| What is expected |
The required output is the lines below from the line containing "exists v. exact" to the line containing "unfold well_formed, strip.", inclusive, retyped exactly. No other lines belong in it.

| Record extracts |
Lemma main_stages (tr : list event) :
  main listdir lower open_rgb resize enhance save tr
  = match prepare listdir lower open_rgb resize enhance with
    | inl e => (inl e, tr)
    | inr (file_names, contrasted_images, luminance_data) =>
        render_all save file_names contrasted_images luminance_data tr
    end.
Proof.
  unfold main, prepare, render_all, io_bind, lift.
  destruct (load_images_from_directory listdir lower open_rgb INPUT_DIRECTORY)
    as [e|[file_names original_images]]; cbn [bind]; [reflexivity|].
  destruct (comprehension (fun image => resize_image resize image MAX_SIZE)
              original_images) as [e|resized_images]; cbn [bind];
    [reflexivity|].
  destruct (for_ resized_images _ []) as [e|contrasted_images]; cbn [bind];
    [reflexivity|].
  destruct (comprehension rgb_to_luminance
              (map get_pixel_data contrasted_images))
    as [e|luminance_data]; cbn [bind ret]; reflexivity.
Qed.

(** X14: the whole batch is loaded, resized, enhanced and converted to
    luminance before the first drawing is rendered: an exception raised for
    any image in any of these stages ends [main] with that exception and
    leaves the trace of events as it was, so no drawing is saved, not even
    for the images before the failing one; the file writer is not
    reached. *)
Theorem main_fails_before_rendering (e : exn) (tr : list event) :
  prepare listdir lower open_rgb resize enhance = inl e ->
  main listdir lower open_rgb resize enhance save tr = (inl e, tr).
Proof. intros H. rewrite main_stages, H. reflexivity. Qed.

(** X15: on an empty input directory [main] saves and prints nothing and
    ends in [UnboundLocalError]: the [print] after the loop reads
    [file_name], which only the loop body assigns. *)
Theorem main_empty_directory (tr : list event) :
  listdir INPUT_DIRECTORY = inr [] ->
  main listdir lower open_rgb resize enhance save tr
  = (inl (UnboundLocalError "file_name"), tr).
Proof.
  intros Hdir. rewrite main_stages.
  unfold prepare, load_images_from_directory. rewrite Hdir. reflexivity.
Qed.

End MainFacts.

Lemma main_fails_before_rendering_witness :
  prepare listdir_strips ascii_lower open_empty resize_blank enhance_id
  = inl ZeroDivisionError
  /\ main listdir_strips ascii_lower open_empty resize_blank enhance_id
       save_ok []
     = (inl ZeroDivisionError, []).
Proof.
  assert (H : prepare listdir_strips ascii_lower open_empty resize_blank
                enhance_id = inl ZeroDivisionError)
    by reflexivity.
  split; [exact H|].
  exact (main_fails_before_rendering listdir_strips ascii_lower open_empty
           resize_blank enhance_id save_ok _ [] H).
Defined.

Lemma main_empty_directory_witness :
  (fun _ : Py.str => @inr exn (list Py.str) []) INPUT_DIRECTORY = inr []
  /\ main (fun _ => inr []) ascii_lower open_sample resize_blank enhance_id
       save_ok []
     = (inl (UnboundLocalError "file_name"), []).
Proof.
  split; [reflexivity|].
  apply (main_empty_directory (fun _ => inr []) ascii_lower open_sample
           resize_blank enhance_id save_ok []).
  reflexivity.
Defined.

(** ** From a well-formed image to its drawing *)

Lemma rgb_to_luminance_buffer (pixel_data : list rgb) :
  Forall channels_8bit pixel_data ->
  forall lum, rgb_to_luminance pixel_data = inr lum ->
              length lum = length pixel_data /\ luminance_buffer lum.
Proof.
  intros H8 lum Hlum. unfold rgb_to_luminance in Hlum.
  split; [exact (comprehension_length _ _ _ Hlum)|].
  apply comprehension_inr in Hlum. unfold luminance_buffer.
  induction Hlum as [|p v ps vs Hpv _ IH]; constructor.
  - inversion H8 as [|? ? Hp _]; subst.
    destruct (luminance_8bit p Hp) as (v' & Hv' & Hrange & _).
    rewrite Hpv in Hv'. injection Hv' as <-. exact Hrange.
  - apply IH. inversion H8; assumption.
Qed.

Lemma render_pair (image : Image) (lum : list Z) :
  well_formed image ->
  rgb_to_luminance (getdata image) = inr lum ->
  forall file_name,
  exists dwg,
    (forall save tr,
       create_svg save lum (size image) file_name tr = written save dwg tr)
    /\ filename dwg = output_path file_name
    /\ dsize dwg
       = (SCALE_FACTOR * fst (size image), SCALE_FACTOR * snd (size image))
    /\ Py.len (texts dwg) = fst (size image) * snd (size image).
Proof.
  intros (Hw & Hh & Hlen & H8) Hlum file_name.
  destruct (rgb_to_luminance_buffer _ H8 lum Hlum) as [Hl Hbuf].
  destruct (size image) as [w h] eqn:Hsz. cbn [fst snd] in *.
  assert (Hlen' : Py.len lum = w * h).
  { unfold Py.len in *. rewrite Hl. exact Hlen. }
  destruct (create_svg_grid lum w h file_name Hbuf Hw Hh Hlen')
    as (rows & Hrows & Hsvg).
  eexists. split; [exact Hsvg|].
  split; [reflexivity|]. split; [reflexivity|].
  unfold texts, Py.len. cbn [elements].
  rewrite (create_svg_texts lum w h rows Hrows).
  rewrite (grid_length _ w h rows Hw Hh Hrows). lia.
Qed.

(** X16: extraction and rendering compose on every well-formed image: the
    luminance buffer of its pixels satisfies what [create_svg] needs, so
    [create_svg] raises nothing of its own and hands one drawing to
    [dwg.save()], named by the output path of the file name
    ([os.path.join] of the output directory and the name with [.svg]),
    with a canvas [SCALE_FACTOR] times the image's size and one text
    primitive per pixel.  When the write succeeds the call returns that
    path with the drawing recorded as saved; when it raises, the call ends
    with that exception and the trace as it was. *)
Theorem render_well_formed (image : Image) (file_name : Py.str) :
  well_formed image ->
  exists lum dwg,
    rgb_to_luminance (get_pixel_data image) = inr lum
    /\ (forall save tr,
          create_svg save lum (size image) file_name tr
          = match save dwg with
            | inr _ => (inr (output_path file_name),
                        tr ++ [Saved (output_path file_name) dwg])
            | inl e => (inl e, tr)
            end)
    /\ filename dwg = output_path file_name
    /\ dsize dwg
       = (SCALE_FACTOR * fst (size image), SCALE_FACTOR * snd (size image))
    /\ Py.len (texts dwg) = fst (size image) * snd (size image).
Proof.
  intros Hwf. unfold get_pixel_data.
  destruct (comprehension_total luminance (getdata image)) as [lum Hlum].
  { intros p Hp. destruct Hwf as (_ & _ & _ & H8).
    rewrite Forall_forall in H8.
    destruct (luminance_8bit p (H8 p Hp)) as (v & Hv & _).
    exists v. exact Hv. }
  fold (rgb_to_luminance (getdata image)) in Hlum.
  destruct (render_pair image lum Hwf Hlum file_name)
    as (dwg & Hsvg & Hname & Hd).
  exists lum, dwg. split; [exact Hlum|]. split; [|exact (conj Hname Hd)].
  intros save tr. rewrite Hsvg. unfold written. rewrite Hname.
  destruct (save dwg); reflexivity.
Qed.

Lemma strip_well_formed : well_formed strip.
Proof.
  unfold well_formed, strip. cbn [size getdata fst snd].
  split; [lia|]. split; [lia|]. split; [reflexivity|].
  apply Forall_forall. intros p Hp. apply repeat_spec in Hp. subst p.
  cbn. lia.
Qed.

Lemma render_well_formed_witness :
  well_formed strip
  /\ exists lum dwg,
       rgb_to_luminance (get_pixel_data strip) = inr lum
       /\ (forall save tr,
             create_svg save lum (size strip) (Py.of_string "a") tr
             = match save dwg with
               | inr _ => (inr (output_path (Py.of_string "a")),
                           tr ++ [Saved (output_path (Py.of_string "a")) dwg])
               | inl e => (inl e, tr)
               end)
       /\ filename dwg = output_path (Py.of_string "a")
       /\ dsize dwg
          = (SCALE_FACTOR * fst (size strip), SCALE_FACTOR * snd (size strip))
       /\ Py.len (texts dwg) = fst (size strip) * snd (size strip).
Proof.
  split; [exact strip_well_formed|].
  exact (render_well_formed strip (Py.of_string "a") strip_well_formed).
Defined.

(** ** The orchestrator on a batch that goes through *)

Lemma getitem_head {A : Type} (a : A) (l : list A) :
  Py.getitem (a :: l) 0 = inr a.
Proof. reflexivity. Qed.

Lemma getitem_tail {A : Type} (a : A) (l : list A) (i : Z) :
  0 <= i -> Py.getitem (a :: l) (i + 1) = Py.getitem l i.
Proof.
  intros Hi. rewrite !getitem_nonneg by lia.
  replace (Z.to_nat (i + 1)) with (S (Z.to_nat i)) by lia. reflexivity.
Qed.

Lemma range_cons {A : Type} (a : A) (l : list A) :
  Py.range (Py.len (a :: l))
  = 0 :: map (fun z => z + 1) (Py.range (Py.len l)).
Proof.
  unfold Py.range, Py.len. rewrite !Nat2Z.id. cbn [length seq map].
  f_equal. rewrite <- seq_shift, !map_map. apply map_ext.
  intros k. lia.
Qed.

Lemma io_for_map {A B S : Type} (f : A -> B) (body : B -> S -> io S) :
  forall l s tr,
    io_for (map f l) body s tr = io_for l (fun a => body (f a)) s tr.
Proof.
  induction l as [|a l IH]; intros s tr; cbn [map io_for]; [reflexivity|].
  unfold io_bind. destruct (body (f a) s tr) as [[e|s'] tr'];
    [reflexivity|apply IH].
Qed.

Lemma io_for_ext {A S : Type} (body body' : A -> S -> io S) :
  forall l s tr,
    (forall a s' tr', In a l -> body a s' tr' = body' a s' tr') ->
    io_for l body s tr = io_for l body' s tr.
Proof.
  induction l as [|a l IH]; intros s tr H; cbn [io_for]; [reflexivity|].
  unfold io_bind. rewrite (H a s tr (or_introl eq_refl)).
  destruct (body' a s tr) as [[e|s'] tr']; [reflexivity|].
  apply IH. intros a' s'' tr'' Ha'. apply H. right. exact Ha'.
Qed.

Lemma render_body_shift (save : Drawing -> result unit)
  (n : Py.str) (c : Image) (l : list Z)
  (file_names : list Py.str) (contrasted_images : list Image)
  (luminance_data : list (list Z)) (i : Z) (st : option Py.str)
  (tr : list event) :
  0 <= i ->
  render_body save (n :: file_names) (c :: contrasted_images)
    (l :: luminance_data) (i + 1) st tr
  = render_body save file_names contrasted_images luminance_data i st tr.
Proof.
  intros Hi. unfold render_body. rewrite !getitem_tail by exact Hi.
  reflexivity.
Qed.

| Solution for this problem |
    exists v. exact Hv. }
  fold (rgb_to_luminance (getdata image)) in Hlum.
  destruct (render_pair image lum Hwf Hlum file_name)
    as (dwg & Hsvg & Hname & Hd).
  exists lum, dwg. split; [exact Hlum|]. split; [|exact (conj Hname Hd)].
  intros save tr. rewrite Hsvg. unfold written. rewrite Hname.
  destruct (save dwg); reflexivity.
Qed.

Lemma strip_well_formed : well_formed strip.
Proof.
  unfold well_formed, strip. cbn [size getdata fst snd].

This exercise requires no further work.